Damar kelimpungan mencari Ambar. Perempuan itu menghilang lagi. Sudah susah payah ia membujuknya untuk bisa datang ke Rumah Kecil. Sudah sangat senang ia bisa membuat perempuan berwajah datar itu tersenyum senang melatih anak-anak bermain peran. Tapi kenapa dia pergi pagi-pagi sekali?

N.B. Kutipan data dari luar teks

Lemma NewSnapshot_returns (sha256 : list byte → list byte) (i : StorageIdentity)
    (m : SnapshotMetadata) (state : list byte) (mx : Z) :
  returns (NewSnapshot sha256 i m state mx).
Proof. unfold NewSnapshot. solve_returns. Qed.
#[export] Hint Resolve NewSnapshot_returns : returns.

Lemma validateEntriesLoop_returns (top last previous : Z) (es : list Entry) :
  returns (validateEntriesLoop top last previous es).
Proof. revert last previous. induction es; intros; simpl; solve_returns. Qed.
#[export] Hint Resolve validateEntriesLoop_returns : returns.

Lemma validate_returns (sha256 : list byte → list byte) (d : RecoveredState) (i : StorageIdentity)
    (vs : VoterSet) (mx : Z) :
  returns (validateRecoveredStateWithSnapshotLimit sha256 d i vs mx).
Proof.
  unfold validateRecoveredStateWithSnapshotLimit, validateRecoveredHeader, validateRecoveredSnapshot.
  solve_returns.
Qed.
#[export] Hint Resolve validate_returns : returns.

Lemma addRecord_returns (b : bool) (total n : Z) : returns (addRecord b total n).
Proof. unfold addRecord. solve_returns. Qed.
#[export] Hint Resolve addRecord_returns : returns.

Lemma entriesPayloadLoop_returns (n : Z) (es : list Entry) : returns (entriesPayloadLoop n es).
Proof. revert n. induction es; intros; simpl; solve_returns. Qed.
#[export] Hint Resolve entriesPayloadLoop_returns : returns.

Lemma validatePersistenceBatchBounds_returns (b : PersistenceBatch) :
  returns (validatePersistenceBatchBounds b).
Proof. unfold validatePersistenceBatchBounds. solve_returns. Qed.
#[export] Hint Resolve validatePersistenceBatchBounds_returns : returns.

Lemma applyValidated_returns (sha256 : list byte → list byte) (d : RecoveredState)
    (b : PersistenceBatch) (i : StorageIdentity) (vs : VoterSet) :
  returns (applyValidatedPersistenceBatch sha256 d b i vs).
Proof.
  unfold applyValidatedPersistenceBatch, checkHardState, applySnapshotBase, applyReplacement,
    ValidateRecoveredState.
  solve_returns. exfalso. bool_hyps. apply lookup_ge_None in Heqo0. unfold len in *. lia.
Qed.
#[export] Hint Resolve applyValidated_returns : returns.

Lemma recoveredTermAt_returns (d : RecoveredState) (i : Z) : returns (recoveredTermAt d i).
Proof. unfold recoveredTermAt. solve_returns. Qed.
#[export] Hint Resolve recoveredTermAt_returns : returns.

Lemma compactRecoveredState_returns (sha256 : list byte → list byte) (d : RecoveredState)
    (s : Snapshot) (i : StorageIdentity) (vs : VoterSet) (mx : Z) :
  returns (compactRecoveredState sha256 d s i vs mx).
Proof. unfold compactRecoveredState. solve_returns. Qed.
#[export] Hint Resolve compactRecoveredState_returns : returns.

Lemma installRecoveredSnapshot_returns (sha256 : list byte → list byte) (d : RecoveredState)
    (s : Snapshot) (i : StorageIdentity) (vs : VoterSet) :
  returns (installRecoveredSnapshot sha256 d s i vs).
Proof. unfold installRecoveredSnapshot, installSnapshotState, ValidateRecoveredState. solve_returns. Qed.
#[export] Hint Resolve installRecoveredSnapshot_returns : returns.

Section wf.
Context (sha256 : list byte → list byte) (identity : StorageIdentity) (voters : VoterSet).

Record recovered_wf (limit : Z) (d : RecoveredState) : Prop := {
  rw_identity : RS_Identity d = identity;
  rw_format : SI_FormatVersion identity = StorageFormatVersion1;
  rw_cluster : SI_ClusterID identity ≠ zero_bytes 16;
  rw_fingerprint : SI_VoterFingerprint identity = Fingerprint voters;
  rw_local : ValidateLocalID voters (SI_LocalVoterID identity) = Ok tt;
  rw_vote : HardState_VotedFor (RS_HardState d) ≠ 0 →
    HardState_Term (RS_HardState d) ≠ 0 ∧ Contains voters (HardState_VotedFor (RS_HardState d)) = true;
  rw_base : LastIncludedTerm (RS_SnapshotBase d) ≤ HardState_Term (RS_HardState d);
  rw_log : log_wf (recovered_log d);
  rw_terms : terms_between (LastIncludedTerm (RS_SnapshotBase d)) (HardState_Term (RS_HardState d))
    (RS_Entries d);
  rw_snapshot : validateRecoveredSnapshot sha256 d identity limit = Ok tt
}.

Lemma validateEntriesLoop_Ok (top last previous next : Z) (es : list Entry) :
  is_u64 last →
  validateEntriesLoop top last previous es = Ok next ↔
  contiguous last es ∧ Forall valid_entry es ∧ next = last + len es ∧ next ≤ max_uint64 ∧
  terms_between previous top es.
Proof.
  revert last previous. induction es as [|e es IH]; intros last previous Hu; simpl.
  { rewrite len_nil. split.
    - intros [= ->]. split_and!; [by intros k e Hk|constructor|lia|ulia|done].
    - intros (_ & _ & -> & _). f_equal. lia. }
  rewrite len_cons. destruct (Z.eqb_spec last max_uint64) as [->|Hmax].
  { split; [done|]. intros (_ & _ & -> & ? & _). pose proof (len_nonneg es). lia. }
  destruct (Z.eqb_spec (Entry_Index e) (last + 1)) as [He|He]; simpl.
  2:{ split; [done|]. intros (Hc & _). exfalso. apply He. rewrite (Hc 0%nat e eq_refl). lia. }
  destruct (validateLogEntry e) as [[]| | |] eqn:Hv; simpl.
  2-4: split; [done|]; rewrite Forall_cons; unfold valid_entry at 1; rewrite Hv; naive_solver.
  destruct (_ || _) eqn:Ht.
  { split; [done|]. intros (_ & _ & _ & _ & [? ?] & _). absurd_bool. }
  bool_hyps. rewrite IH, Forall_cons by ulia. split.
  - intros (Hc & Hval & Hn & ? & ?). split_and!; try done; try lia.
    intros [|k] e' Hk; simpl in Hk; simplify_eq; [lia|]. apply Hc in Hk. lia.
  - intros (Hc & [_ Hval] & Hn & ? & _ & ?). split_and!; try done; try lia.
    intros k e' Hk. rewrite (Hc (S k) e' Hk). lia.
Qed.

Lemma validateRecoveredHeader_Ok (d : RecoveredState) :
  validateRecoveredHeader d identity voters = Ok tt ↔
  RS_Identity d = identity ∧ SI_FormatVersion identity = StorageFormatVersion1 ∧
  SI_ClusterID identity ≠ zero_bytes 16 ∧ SI_VoterFingerprint identity = Fingerprint voters ∧
  ValidateLocalID voters (SI_LocalVoterID identity) = Ok tt ∧
  (HardState_VotedFor (RS_HardState d) ≠ 0 → HardState_Term (RS_HardState d) ≠ 0 ∧
    Contains voters (HardState_VotedFor (RS_HardState d)) = true) ∧
  (LastIncludedIndex (RS_SnapshotBase d) = 0 ↔ LastIncludedTerm (RS_SnapshotBase d) = 0) ∧
  LastIncludedTerm (RS_SnapshotBase d) ≤ HardState_Term (RS_HardState d) ∧
  LastIncludedIndex (RS_SnapshotBase d) ≤ RS_AppliedIndex d ≤
    HardState_CommitIndex (RS_HardState d).
Proof.
  unfold validateRecoveredHeader, isZeroArray. split.
  - do 7 (case_goal; [done|]). intros _. bool_hyps. subst.
    apply eqb_prop in Heq3. split_and!; try done; try lia.
    + destruct (ValidateLocalID _ _) as [[]| | |]; done.
    + intros Hv. apply andb_false_iff in Heq2 as [?|?]; bool_hyps; [done|]. done.
  - intros (<- & -> & Hc & -> & -> & Hv & Hb & ? & ?). rewrite bool_decide_eq_true_2 by done.
    rewrite bool_decide_eq_false_2, bool_decide_eq_true_2 by done. simpl.
    destruct (Z.eqb_spec (HardState_VotedFor (RS_HardState d)) 0) as [|Hne]; simpl.
    2: destruct (Hv Hne) as [Ht ->]; destruct (Z.eqb_spec (HardState_Term (RS_HardState d)) 0); [done|]; simpl.
    all: destruct (Z.eqb_spec (LastIncludedIndex (RS_SnapshotBase d)) 0),
      (Z.eqb_spec (LastIncludedTerm (RS_SnapshotBase d)) 0); try tauto; simpl;
      repeat (case_goal; [absurd_bool|]); done.
Qed.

“Dia meninggalkan sebuah surat di kamar.” Rinai menghampiri Damar yang kelihatan cemas di ruang baca.
“Apa isinya?”
Dear Rinai dan Damar. Terima kasih untuk semuanya. Terima kasih makanannya, terima kasih kesempatannya, terimakasih tawanya, terima kasih kehangatannya. Kalian hebat, dan aku bersyukur bisa jadi bagian dari tercapainya rencana untuk kelangsungan Rumah Kecil ini. Ah, tapi sangat disayangkan, sebentar lagi akan ada uas dan liburan semester. Aku harus pulang ke kotaku. Rindu sekali dengan Ibu. Kapan-kapan aku pasti mampir, saat masa perkuliahan sudah dimulai kembali. Jangan rindu aku, ya? haha.
Salam,
Ambar.
“Dia pamit?”
“Sepertinya begitu. Apa kamu sudah merasa lebih baik?”
Damar diam.
“Jangan terlalu khawatir. Besok masih bisa bertemu dia di kampus, kan?”
“Besok kapan? Besok saat Ujian Semester Akhir? Dia pasti sibuk belajar.”
“Kalian sudah mau ujian? Nah, mungkin Ambar benar ingin mempersiapkan diri untuk ujian.”
“Tapi apa benar aku tidak ada salah padanya?”